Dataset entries
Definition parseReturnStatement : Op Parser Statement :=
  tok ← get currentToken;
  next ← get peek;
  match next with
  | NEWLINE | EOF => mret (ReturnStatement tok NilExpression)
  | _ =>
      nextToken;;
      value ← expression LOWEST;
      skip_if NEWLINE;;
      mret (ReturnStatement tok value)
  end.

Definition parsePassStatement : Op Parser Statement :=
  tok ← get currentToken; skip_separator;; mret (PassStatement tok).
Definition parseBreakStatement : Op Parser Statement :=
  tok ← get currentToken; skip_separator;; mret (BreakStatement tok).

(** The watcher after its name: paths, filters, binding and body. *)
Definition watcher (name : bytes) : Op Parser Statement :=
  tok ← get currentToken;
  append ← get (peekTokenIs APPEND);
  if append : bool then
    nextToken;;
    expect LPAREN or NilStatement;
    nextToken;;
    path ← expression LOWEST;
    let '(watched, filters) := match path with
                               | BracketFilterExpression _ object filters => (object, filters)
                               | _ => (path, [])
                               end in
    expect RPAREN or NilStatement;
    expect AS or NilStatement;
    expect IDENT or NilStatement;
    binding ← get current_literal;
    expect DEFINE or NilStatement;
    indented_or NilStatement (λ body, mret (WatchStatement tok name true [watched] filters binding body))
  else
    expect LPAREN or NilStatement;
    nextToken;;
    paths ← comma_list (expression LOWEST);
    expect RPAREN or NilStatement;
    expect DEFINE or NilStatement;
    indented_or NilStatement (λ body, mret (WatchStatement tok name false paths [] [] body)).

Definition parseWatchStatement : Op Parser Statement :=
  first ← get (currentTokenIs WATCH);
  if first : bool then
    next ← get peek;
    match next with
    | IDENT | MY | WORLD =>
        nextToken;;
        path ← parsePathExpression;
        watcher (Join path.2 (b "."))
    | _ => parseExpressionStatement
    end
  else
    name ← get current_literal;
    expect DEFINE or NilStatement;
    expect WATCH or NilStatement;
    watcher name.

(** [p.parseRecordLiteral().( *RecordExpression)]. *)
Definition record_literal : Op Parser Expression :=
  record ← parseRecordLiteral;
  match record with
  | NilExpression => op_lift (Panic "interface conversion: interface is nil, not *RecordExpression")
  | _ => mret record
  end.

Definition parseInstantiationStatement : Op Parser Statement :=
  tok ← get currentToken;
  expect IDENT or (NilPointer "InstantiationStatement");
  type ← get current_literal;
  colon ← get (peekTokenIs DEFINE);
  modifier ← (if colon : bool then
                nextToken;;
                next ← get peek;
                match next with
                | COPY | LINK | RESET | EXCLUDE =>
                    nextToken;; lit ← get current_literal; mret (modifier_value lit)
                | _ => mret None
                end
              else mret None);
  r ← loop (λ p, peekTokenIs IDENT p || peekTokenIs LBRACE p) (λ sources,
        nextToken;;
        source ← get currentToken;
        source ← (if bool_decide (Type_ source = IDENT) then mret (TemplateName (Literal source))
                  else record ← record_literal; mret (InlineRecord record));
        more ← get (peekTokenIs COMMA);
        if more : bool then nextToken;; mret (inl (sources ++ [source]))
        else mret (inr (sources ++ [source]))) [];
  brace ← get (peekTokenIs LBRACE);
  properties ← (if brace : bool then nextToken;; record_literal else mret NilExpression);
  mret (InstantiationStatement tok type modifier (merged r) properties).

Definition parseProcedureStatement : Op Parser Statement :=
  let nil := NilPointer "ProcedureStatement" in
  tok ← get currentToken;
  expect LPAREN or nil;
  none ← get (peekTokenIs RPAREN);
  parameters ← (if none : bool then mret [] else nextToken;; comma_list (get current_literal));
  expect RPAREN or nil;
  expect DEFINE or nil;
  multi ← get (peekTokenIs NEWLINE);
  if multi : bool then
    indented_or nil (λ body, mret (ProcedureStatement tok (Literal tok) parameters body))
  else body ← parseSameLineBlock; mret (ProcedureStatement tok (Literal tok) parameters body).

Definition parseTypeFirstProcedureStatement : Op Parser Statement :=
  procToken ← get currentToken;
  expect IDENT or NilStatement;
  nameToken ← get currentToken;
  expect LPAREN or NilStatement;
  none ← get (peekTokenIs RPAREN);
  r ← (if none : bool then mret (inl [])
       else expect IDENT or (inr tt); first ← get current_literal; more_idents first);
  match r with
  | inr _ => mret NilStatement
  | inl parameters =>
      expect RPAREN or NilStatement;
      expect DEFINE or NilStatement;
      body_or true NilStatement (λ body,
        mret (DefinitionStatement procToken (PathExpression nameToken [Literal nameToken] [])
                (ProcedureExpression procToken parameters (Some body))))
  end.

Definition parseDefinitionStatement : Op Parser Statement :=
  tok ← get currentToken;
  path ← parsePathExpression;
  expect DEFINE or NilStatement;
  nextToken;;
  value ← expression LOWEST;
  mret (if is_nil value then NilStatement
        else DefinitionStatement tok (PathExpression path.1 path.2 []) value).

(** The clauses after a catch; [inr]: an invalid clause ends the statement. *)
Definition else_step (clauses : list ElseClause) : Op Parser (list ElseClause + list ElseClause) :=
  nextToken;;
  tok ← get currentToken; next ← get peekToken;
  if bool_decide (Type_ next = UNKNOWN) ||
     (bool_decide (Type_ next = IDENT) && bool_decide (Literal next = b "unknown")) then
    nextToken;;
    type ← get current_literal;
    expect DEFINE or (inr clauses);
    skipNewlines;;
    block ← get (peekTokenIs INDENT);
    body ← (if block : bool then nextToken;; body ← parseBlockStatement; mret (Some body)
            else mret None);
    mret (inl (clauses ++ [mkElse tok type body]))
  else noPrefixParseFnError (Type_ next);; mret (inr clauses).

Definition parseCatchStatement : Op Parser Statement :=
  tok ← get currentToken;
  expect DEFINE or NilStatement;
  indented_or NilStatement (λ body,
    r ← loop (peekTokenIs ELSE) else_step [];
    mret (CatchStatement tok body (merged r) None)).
--
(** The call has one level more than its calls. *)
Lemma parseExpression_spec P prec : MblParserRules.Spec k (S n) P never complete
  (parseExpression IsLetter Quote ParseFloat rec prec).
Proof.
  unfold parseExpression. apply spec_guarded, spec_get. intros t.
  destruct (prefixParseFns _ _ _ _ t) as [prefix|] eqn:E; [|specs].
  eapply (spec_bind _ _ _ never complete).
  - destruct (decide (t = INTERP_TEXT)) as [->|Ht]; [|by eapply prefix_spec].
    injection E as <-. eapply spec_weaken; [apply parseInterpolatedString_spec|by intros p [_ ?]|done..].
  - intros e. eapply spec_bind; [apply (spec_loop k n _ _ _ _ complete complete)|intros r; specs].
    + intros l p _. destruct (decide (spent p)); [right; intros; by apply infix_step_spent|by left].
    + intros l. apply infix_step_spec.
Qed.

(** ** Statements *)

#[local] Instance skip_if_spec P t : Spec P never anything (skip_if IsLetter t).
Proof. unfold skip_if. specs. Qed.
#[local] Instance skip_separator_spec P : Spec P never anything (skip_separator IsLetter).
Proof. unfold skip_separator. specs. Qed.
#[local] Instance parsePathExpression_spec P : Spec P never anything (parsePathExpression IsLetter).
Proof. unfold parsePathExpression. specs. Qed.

▶ _Try it_:
Using the data above, reproduce exactly the lines from the line that contains "skipNewlines;;" through the line that contains "mret (CatchStatement tok", including both.

▶ _Exercise output_:
    skipNewlines;;
    block ← get (peekTokenIs INDENT);
    body ← (if block : bool then nextToken;; body ← parseBlockStatement; mret (Some body)
            else mret None);
    mret (inl (clauses ++ [mkElse tok type body]))
  else noPrefixParseFnError (Type_ next);; mret (inr clauses).

Definition parseCatchStatement : Op Parser Statement :=
  tok ← get currentToken;
  expect DEFINE or NilStatement;
  indented_or NilStatement (λ body,
    r ← loop (peekTokenIs ELSE) else_step [];
    mret (CatchStatement tok body (merged r) None)).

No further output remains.